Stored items
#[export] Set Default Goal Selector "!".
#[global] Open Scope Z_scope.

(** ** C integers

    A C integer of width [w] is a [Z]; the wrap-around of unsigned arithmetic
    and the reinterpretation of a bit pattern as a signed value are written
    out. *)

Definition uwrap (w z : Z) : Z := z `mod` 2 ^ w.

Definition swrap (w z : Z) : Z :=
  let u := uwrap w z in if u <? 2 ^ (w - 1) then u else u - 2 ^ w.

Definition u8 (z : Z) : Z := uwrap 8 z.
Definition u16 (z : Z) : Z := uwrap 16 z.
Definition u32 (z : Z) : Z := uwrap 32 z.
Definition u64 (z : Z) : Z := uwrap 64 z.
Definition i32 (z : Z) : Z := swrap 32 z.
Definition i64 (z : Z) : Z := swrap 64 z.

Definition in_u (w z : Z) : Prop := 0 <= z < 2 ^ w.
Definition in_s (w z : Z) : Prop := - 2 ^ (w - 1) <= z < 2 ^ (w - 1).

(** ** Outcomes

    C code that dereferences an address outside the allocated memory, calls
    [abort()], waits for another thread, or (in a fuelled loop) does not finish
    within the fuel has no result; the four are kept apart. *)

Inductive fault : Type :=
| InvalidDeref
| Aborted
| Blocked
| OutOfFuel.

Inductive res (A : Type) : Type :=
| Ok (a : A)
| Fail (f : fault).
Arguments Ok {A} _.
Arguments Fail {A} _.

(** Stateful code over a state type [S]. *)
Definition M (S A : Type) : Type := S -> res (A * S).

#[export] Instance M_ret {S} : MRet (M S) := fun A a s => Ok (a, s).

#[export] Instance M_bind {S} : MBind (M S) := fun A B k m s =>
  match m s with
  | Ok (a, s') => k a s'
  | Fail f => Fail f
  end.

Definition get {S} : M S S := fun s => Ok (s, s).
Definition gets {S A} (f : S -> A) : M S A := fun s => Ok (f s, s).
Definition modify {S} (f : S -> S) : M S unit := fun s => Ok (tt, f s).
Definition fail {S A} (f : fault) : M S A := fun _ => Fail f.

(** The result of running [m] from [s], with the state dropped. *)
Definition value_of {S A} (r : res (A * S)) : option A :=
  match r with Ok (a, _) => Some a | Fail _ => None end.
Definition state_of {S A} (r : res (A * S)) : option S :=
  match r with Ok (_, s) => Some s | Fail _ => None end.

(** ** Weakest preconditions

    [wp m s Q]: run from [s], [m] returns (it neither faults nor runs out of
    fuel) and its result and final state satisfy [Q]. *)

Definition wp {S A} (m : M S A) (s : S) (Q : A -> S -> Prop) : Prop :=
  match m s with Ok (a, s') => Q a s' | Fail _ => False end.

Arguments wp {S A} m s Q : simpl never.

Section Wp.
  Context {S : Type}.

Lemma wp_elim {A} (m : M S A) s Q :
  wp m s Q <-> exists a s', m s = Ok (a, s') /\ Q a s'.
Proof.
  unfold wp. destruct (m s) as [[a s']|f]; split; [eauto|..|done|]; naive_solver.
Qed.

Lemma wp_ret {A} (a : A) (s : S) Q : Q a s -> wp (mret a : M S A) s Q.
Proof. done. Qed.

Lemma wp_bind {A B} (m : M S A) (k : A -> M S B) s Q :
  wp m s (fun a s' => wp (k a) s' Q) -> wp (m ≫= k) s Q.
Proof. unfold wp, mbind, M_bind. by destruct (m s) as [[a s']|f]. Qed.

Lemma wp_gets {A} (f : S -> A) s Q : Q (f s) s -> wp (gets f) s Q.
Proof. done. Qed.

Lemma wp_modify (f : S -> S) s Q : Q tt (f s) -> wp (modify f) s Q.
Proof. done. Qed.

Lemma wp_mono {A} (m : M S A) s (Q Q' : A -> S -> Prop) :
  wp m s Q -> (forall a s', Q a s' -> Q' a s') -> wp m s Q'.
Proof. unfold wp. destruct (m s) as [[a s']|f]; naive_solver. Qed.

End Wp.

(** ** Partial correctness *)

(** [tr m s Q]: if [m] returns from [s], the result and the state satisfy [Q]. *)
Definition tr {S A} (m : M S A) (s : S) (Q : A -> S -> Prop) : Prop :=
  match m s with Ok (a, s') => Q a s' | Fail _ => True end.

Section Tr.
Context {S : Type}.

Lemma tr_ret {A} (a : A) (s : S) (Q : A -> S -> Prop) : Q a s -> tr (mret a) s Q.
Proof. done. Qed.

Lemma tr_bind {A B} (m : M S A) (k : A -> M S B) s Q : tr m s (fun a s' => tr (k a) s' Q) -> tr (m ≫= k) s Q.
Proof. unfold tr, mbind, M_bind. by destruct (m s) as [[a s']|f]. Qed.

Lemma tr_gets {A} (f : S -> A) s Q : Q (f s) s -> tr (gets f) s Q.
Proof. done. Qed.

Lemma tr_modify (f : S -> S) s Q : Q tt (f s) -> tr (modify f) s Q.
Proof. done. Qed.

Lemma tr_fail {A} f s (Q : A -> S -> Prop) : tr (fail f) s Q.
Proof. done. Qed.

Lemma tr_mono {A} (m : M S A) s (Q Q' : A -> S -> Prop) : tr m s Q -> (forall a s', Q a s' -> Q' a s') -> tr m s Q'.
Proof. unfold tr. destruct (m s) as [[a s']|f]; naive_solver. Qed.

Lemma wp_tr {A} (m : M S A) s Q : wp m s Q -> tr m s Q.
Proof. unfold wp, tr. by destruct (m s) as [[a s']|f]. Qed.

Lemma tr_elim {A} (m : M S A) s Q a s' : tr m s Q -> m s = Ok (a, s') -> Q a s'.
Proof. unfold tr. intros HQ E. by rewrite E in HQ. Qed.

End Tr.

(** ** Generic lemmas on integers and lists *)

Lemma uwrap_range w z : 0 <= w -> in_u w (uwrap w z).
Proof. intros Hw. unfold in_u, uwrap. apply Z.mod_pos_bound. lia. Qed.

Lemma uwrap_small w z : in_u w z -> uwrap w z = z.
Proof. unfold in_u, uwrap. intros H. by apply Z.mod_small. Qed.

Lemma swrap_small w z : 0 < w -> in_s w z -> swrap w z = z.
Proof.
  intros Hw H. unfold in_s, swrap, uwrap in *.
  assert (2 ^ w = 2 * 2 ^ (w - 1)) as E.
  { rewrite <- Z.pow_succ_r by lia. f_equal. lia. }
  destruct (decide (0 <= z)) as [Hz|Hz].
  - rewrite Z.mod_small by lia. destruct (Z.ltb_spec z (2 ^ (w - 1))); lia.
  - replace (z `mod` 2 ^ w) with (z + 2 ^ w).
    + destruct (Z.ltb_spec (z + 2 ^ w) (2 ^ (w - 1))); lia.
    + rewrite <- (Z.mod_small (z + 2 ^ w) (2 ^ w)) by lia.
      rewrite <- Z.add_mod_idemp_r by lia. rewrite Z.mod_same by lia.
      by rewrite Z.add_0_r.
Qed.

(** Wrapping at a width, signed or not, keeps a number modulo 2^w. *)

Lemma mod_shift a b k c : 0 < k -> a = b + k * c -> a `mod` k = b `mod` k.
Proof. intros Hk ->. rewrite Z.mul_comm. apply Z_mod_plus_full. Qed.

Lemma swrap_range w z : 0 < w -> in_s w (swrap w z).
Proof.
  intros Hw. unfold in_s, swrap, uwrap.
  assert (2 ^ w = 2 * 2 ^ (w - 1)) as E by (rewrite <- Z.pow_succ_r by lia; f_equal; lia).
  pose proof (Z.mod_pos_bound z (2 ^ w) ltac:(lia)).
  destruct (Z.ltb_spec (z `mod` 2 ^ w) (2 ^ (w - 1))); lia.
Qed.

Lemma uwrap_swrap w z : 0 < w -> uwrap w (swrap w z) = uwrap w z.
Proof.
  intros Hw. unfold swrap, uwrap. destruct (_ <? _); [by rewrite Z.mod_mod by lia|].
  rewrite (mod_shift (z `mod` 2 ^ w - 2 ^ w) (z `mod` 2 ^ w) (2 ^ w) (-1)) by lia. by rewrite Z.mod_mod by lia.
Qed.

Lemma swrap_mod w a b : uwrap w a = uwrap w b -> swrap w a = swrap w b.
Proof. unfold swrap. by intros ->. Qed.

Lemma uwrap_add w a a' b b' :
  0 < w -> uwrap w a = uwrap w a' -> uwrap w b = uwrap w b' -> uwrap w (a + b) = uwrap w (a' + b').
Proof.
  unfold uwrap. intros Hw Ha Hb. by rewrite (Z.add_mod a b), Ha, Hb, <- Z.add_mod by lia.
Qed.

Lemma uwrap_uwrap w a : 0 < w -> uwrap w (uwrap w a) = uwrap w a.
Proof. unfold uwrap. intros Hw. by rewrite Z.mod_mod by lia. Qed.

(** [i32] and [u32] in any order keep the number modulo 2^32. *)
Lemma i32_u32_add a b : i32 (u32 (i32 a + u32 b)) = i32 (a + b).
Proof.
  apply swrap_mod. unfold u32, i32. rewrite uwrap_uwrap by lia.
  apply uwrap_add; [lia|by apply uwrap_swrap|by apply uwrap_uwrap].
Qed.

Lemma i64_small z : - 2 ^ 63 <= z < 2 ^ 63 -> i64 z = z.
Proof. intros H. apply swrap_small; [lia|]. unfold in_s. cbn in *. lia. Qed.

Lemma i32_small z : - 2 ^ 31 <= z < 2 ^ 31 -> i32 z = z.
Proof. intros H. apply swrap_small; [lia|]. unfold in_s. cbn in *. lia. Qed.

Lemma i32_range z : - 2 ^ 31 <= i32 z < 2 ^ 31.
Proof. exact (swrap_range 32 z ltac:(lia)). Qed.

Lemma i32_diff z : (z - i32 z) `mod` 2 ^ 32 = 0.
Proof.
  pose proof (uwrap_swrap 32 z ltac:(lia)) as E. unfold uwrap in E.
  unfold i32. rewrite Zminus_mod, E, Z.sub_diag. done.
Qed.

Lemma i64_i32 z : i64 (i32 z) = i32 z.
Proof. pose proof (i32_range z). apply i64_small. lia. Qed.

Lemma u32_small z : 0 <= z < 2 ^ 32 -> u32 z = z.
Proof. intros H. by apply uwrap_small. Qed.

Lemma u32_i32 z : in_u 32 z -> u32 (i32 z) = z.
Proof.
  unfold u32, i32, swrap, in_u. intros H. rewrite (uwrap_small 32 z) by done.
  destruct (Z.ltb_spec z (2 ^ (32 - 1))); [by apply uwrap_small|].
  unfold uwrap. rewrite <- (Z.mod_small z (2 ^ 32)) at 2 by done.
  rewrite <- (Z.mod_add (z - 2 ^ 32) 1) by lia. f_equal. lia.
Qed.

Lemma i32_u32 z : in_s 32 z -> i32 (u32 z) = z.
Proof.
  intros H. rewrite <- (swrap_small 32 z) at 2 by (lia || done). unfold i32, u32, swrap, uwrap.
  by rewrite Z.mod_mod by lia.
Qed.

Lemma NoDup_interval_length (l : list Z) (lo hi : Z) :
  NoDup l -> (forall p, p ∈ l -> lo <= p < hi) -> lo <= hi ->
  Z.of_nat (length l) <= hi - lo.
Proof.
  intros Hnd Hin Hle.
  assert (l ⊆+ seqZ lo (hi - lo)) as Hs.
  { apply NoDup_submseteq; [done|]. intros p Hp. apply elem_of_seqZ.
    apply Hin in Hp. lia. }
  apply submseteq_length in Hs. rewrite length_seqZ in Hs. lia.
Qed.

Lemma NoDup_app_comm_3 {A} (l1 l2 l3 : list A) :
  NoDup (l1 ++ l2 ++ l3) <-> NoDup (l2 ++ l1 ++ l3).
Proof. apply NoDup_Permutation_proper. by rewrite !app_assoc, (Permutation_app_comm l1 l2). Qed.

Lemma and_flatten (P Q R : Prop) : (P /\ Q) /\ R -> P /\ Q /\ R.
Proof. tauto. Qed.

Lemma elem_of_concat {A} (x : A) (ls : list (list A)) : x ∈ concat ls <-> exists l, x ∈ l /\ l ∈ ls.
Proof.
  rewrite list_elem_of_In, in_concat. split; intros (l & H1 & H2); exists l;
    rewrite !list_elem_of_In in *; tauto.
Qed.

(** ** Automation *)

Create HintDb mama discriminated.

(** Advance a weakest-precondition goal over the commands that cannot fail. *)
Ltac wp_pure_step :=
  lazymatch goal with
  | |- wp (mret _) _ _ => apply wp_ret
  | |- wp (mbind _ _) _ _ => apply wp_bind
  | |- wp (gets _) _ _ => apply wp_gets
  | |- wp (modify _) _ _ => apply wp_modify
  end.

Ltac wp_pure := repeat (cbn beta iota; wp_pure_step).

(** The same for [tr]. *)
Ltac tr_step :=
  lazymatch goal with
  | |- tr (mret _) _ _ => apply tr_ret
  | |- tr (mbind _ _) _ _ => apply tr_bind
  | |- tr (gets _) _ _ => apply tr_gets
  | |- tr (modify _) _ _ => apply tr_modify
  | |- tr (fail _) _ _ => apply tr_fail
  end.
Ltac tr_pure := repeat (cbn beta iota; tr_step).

## Aim of the task
Copy each line above holding "Inductive".

## Solution to this problem
Inductive fault : Type :=
Inductive res (A : Type) : Type :=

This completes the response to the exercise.